Content starts

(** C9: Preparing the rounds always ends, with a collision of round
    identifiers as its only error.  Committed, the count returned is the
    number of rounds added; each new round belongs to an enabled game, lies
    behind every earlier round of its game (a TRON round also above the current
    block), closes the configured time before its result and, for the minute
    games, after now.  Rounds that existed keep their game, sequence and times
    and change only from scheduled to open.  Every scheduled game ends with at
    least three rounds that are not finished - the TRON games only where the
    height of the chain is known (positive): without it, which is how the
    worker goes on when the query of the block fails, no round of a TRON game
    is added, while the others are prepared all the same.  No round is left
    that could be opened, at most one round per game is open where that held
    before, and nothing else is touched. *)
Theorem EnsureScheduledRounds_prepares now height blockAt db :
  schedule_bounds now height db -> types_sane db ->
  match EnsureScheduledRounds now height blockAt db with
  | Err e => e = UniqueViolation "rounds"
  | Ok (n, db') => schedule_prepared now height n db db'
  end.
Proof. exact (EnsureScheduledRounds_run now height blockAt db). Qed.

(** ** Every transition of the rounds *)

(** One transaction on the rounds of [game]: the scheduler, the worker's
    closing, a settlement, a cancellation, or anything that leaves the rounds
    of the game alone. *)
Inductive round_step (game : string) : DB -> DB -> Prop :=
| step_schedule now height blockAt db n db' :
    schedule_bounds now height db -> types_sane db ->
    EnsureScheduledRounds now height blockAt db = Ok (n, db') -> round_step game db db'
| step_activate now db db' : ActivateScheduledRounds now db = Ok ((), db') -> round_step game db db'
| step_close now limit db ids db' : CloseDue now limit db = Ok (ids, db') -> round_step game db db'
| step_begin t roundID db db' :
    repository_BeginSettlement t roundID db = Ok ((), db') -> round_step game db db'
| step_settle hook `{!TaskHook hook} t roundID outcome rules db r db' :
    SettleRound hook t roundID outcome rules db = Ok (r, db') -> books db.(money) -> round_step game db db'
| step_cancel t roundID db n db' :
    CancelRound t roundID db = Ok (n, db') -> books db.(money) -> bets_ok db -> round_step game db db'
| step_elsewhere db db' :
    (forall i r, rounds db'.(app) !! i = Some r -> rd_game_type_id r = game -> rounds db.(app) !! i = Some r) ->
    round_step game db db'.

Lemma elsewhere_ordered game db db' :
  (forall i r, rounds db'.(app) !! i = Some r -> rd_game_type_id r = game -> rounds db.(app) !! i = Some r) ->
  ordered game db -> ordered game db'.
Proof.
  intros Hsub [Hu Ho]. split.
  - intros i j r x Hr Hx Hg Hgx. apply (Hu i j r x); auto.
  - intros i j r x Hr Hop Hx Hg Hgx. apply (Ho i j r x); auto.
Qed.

Content ends
Content starts

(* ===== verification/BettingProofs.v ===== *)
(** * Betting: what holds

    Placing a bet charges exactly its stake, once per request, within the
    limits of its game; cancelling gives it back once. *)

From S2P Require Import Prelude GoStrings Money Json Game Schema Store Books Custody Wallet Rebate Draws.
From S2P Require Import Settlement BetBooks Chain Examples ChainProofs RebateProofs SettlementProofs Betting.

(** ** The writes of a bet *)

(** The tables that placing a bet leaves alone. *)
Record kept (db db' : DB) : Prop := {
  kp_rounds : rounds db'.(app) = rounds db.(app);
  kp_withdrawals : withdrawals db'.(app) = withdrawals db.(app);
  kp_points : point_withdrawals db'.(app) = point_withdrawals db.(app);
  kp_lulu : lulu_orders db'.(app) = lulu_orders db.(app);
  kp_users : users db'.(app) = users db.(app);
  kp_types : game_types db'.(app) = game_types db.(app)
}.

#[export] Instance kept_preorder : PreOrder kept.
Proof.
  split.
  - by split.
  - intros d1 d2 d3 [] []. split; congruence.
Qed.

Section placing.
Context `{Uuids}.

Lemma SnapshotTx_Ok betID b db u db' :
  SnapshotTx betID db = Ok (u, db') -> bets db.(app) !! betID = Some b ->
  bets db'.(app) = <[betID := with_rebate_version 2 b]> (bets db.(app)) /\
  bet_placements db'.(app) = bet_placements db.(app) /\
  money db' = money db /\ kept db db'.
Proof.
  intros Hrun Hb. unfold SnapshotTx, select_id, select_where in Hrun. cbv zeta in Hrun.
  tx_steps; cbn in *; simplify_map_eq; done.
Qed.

Content ends

▶ Work task
Make a list of all lines in the data that contain "roundID".

▶ Result of this exercise
| step_begin t roundID db db' :
    repository_BeginSettlement t roundID db = Ok ((), db') -> round_step game db db'
| step_settle hook `{!TaskHook hook} t roundID outcome rules db r db' :
    SettleRound hook t roundID outcome rules db = Ok (r, db') -> books db.(money) -> round_step game db db'
| step_cancel t roundID db n db' :
    CancelRound t roundID db = Ok (n, db') -> books db.(money) -> bets_ok db -> round_step game db db'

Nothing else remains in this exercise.